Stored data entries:

━━━━━━

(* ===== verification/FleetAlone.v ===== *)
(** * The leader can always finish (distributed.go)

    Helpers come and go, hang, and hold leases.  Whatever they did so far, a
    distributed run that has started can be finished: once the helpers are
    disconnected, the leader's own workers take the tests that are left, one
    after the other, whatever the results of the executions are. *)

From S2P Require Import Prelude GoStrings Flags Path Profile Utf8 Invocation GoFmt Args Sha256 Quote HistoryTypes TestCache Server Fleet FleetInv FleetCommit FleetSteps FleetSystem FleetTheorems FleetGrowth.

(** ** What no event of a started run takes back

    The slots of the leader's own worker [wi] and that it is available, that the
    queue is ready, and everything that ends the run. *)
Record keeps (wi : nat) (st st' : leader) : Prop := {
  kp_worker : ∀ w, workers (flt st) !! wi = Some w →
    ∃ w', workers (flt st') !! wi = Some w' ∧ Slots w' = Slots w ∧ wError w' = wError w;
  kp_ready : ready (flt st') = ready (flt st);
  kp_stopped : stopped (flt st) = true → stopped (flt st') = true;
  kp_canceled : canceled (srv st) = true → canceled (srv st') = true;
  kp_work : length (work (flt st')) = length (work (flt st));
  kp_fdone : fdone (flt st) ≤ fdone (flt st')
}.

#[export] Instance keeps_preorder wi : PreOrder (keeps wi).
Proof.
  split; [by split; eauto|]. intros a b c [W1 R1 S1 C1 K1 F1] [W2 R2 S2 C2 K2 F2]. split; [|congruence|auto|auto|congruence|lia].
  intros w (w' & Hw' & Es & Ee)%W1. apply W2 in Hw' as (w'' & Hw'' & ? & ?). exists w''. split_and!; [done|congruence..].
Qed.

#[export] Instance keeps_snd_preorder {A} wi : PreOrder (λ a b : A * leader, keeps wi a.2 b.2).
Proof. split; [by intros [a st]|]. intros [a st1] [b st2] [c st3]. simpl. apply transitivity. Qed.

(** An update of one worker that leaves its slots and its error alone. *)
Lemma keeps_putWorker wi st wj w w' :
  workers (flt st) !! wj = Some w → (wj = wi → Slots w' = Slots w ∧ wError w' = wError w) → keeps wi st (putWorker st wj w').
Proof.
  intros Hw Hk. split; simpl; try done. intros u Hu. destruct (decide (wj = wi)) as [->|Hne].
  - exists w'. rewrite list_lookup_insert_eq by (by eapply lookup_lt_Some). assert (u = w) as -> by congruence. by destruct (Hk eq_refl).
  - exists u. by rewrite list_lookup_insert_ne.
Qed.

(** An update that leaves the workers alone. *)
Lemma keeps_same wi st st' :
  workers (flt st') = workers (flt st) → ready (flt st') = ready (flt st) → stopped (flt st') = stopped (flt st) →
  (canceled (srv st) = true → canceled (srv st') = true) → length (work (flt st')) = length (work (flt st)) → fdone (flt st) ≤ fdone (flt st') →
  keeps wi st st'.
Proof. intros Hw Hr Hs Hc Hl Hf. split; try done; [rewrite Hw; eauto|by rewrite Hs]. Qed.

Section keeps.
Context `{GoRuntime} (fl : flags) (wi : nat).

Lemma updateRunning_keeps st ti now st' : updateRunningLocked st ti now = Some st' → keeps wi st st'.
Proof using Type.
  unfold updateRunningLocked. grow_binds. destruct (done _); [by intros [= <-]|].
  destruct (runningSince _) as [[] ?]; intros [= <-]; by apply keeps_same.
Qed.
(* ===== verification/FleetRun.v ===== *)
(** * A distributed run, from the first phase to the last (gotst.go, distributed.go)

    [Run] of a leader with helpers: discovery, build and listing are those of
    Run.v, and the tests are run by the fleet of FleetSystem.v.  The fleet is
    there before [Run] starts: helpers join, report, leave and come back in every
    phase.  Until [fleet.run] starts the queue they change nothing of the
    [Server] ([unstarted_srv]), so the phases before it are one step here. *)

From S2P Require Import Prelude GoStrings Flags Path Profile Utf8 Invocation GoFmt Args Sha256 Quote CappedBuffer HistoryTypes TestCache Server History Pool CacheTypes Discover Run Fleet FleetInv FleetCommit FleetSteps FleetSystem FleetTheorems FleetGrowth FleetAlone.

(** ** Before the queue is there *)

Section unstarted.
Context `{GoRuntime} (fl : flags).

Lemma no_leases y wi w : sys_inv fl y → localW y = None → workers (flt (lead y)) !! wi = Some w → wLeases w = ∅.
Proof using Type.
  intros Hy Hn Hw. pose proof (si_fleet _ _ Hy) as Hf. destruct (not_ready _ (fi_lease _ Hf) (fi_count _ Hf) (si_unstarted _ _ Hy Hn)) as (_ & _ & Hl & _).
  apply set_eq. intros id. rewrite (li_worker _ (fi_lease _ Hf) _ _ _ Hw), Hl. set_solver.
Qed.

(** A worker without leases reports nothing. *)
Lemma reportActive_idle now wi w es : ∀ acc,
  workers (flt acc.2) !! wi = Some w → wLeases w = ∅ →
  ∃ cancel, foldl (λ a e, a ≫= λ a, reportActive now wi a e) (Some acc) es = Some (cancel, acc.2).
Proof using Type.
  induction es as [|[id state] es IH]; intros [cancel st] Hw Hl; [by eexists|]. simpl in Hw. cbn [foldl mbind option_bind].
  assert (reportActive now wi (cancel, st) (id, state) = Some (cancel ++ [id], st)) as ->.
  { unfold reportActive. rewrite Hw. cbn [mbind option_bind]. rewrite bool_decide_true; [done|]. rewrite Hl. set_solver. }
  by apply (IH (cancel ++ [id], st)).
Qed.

━━━━━━

=== The task ===
If a line in the records above contains "FleetCommit", copy that line.

=== Solution to this task ===
From S2P Require Import Prelude GoStrings Flags Path Profile Utf8 Invocation GoFmt Args Sha256 Quote HistoryTypes TestCache Server Fleet FleetInv FleetCommit FleetSteps FleetSystem FleetTheorems FleetGrowth.
From S2P Require Import Prelude GoStrings Flags Path Profile Utf8 Invocation GoFmt Args Sha256 Quote CappedBuffer HistoryTypes TestCache Server History Pool CacheTypes Discover Run Fleet FleetInv FleetCommit FleetSteps FleetSystem FleetTheorems FleetGrowth FleetAlone.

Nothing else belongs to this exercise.